The next morning he takes Violet and Cecil out for a long drive, way up the river. It is the last day of March, and there is a softness in the air, a bluish mist over the river, and a tender gray green on the hillsides. The very crags seem less rugged and frowning. It is really spring!
"Oh, how delightful it will be!" she exclaims. "Are there not wild flowers about here? We can have some lovely rambles gathering them. And there will be the gardens, and the whole world growing lovelier every day."
They stop at a hotel and have a dinner, which they enjoy with the appetites of travellers. Just above there is a pretty waterfall, much swollen by the spring rains, then there is a high rock with a legend, one of the numerous "Lover's Leap," but the prospect from its top is superb, so they climb up and view the undulating country, the blue, winding river, the nooks and crags, dotted here and there by cottages that seem to hang on their sides, a slow team jogging round, or fields being ploughed.

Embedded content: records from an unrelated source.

Lemma far_ok_move r rn ws new inns inns' s s' :
  far_ok r ws inns s → far_move rn new inns inns' s s' → far_ok (r ++ rn) (ws ++ new) inns' s'.
Proof.
  intros [H1 (feed & Hf & Hc & Hd) H3 H4 H5 H6 H7 H8] [K1 K2 K3 K4 K5 K6 K7].
  destruct (K2 _ Hf) as (feed' & Hf' & Hc' & Hd1 & Hd2 & Hm).
  assert (∀ z i x', chain_at s' z i x' → ∃ x, chain_at s z i x ∧ d_loc (ch_dial x') = d_loc (ch_dial x) ∧
    into_stream (ch_phase x') = into_stream (ch_phase x) ++ frame_bytes z new) as Hold.
  { intros z i x' Hx'. destruct (K4 _ _ _ Hx') as (x & Hx). exists x. split; [done|].
    destruct (K3 _ _ _ Hx) as (x2 & Hx2 & E1 & E2). by destruct (chain_at_fun _ _ _ _ _ _ Hx' Hx2) as [-> _]. }
  split; [done| | | | | | |].
  - exists feed'. split; [done|]. split.
    + intros Hn. destruct (Hc' Hn) as [Hn'|?]; [|done]. by apply Hd1, Hc.
    + intros Hde. by apply (Hd2 Hde).
  - intros z i x' Hx'. destruct (Hold _ _ _ Hx') as (x & Hx & _). destruct (H3 _ _ _ Hx) as (k & m & E & Hr & Hin & Ha).
    exists k, m. split_and!; [done..| |done]. apply elem_of_app. by left.
  - intros z i j x y Hx Hy. destruct (Hold _ _ _ Hx) as (x0 & Hx0 & _), (Hold _ _ _ Hy) as (y0 & Hy0 & _). by eapply H4.
  - intros z i x' Hx'. destruct (Hold _ _ _ Hx') as (x & Hx & _ & E). by rewrite frame_bytes_app, (H5 _ _ _ Hx), E.
  - intros k Hno. assert (∀ i x, ¬ chain_at s (num k) i x) as Hno'.
    { intros i x Hx. destruct (K3 _ _ _ Hx) as (x' & Hx' & _). by destruct (Hno i x'). }
    by rewrite frame_bytes_app, H6, K5.
  - intros z i x' Hx'. destruct (Hold _ _ _ Hx') as (x & Hx & El & _). destruct (H7 _ _ _ Hx) as [Hp He].
    destruct (K6 _ _ _ _ Hx Hf) as [Hy Hn]. rewrite items_app, item_bytes_app. rewrite El.
    destruct (decide (h_conns feed !! z = Some (d_loc (ch_dial x)))) as [Hmap|Hno].
    + rewrite (Hy Hmap), (He _ Hf Hmap). done.
    + rewrite (Hn Hno). split; [by apply prefix_app_r|]. intros feed2 Hf2 Hmap. destruct Hno.
      assert (feed2 = feed') as -> by congruence. by eapply Hm.
  - rewrite decoded_app. by apply Forall_app.
Qed.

All the air is sweet with pine and spruce, and that indescribable fragrance of spring.
Floyd Grandon is so happy to-day that he almost wishes he had a little world of his own, with just Violet and Cecil. If it were not for this wretched business; but then he is likely to get it off his hands some time, and as it is turning out so much better than he once feared, he must be content.
If there were many days like this! If husband and wife could grow into each other's souls, could see that it was not separate lives, but one true life that constituted marriage; but she does not know, and does her best in sweet, brave content; and he is ignorant of the intense joy and satisfaction the deeper mutual love might bring. He is a little afraid. He does not want to yield his whole mind and soul to any overwhelming or exhausting passion, and yet he sometimes wonders what Violet would be if her entire nature were stirred, roused to its utmost.
But the morrow brings its every-day cares and duties. Floyd is wanted in the city. He drops into madame's and finds her in the midst of plans. She is to give an elegant little musicale about the 10th, and he must surely bring his wife, who is to stay all night. She, madame, will hear of nothing to the contrary. No woman was ever more charming in these daintily arbitrary moods, and he promises. All the singers will be professional, there will be several instrumental pieces, and the invitations are to be strictly limited.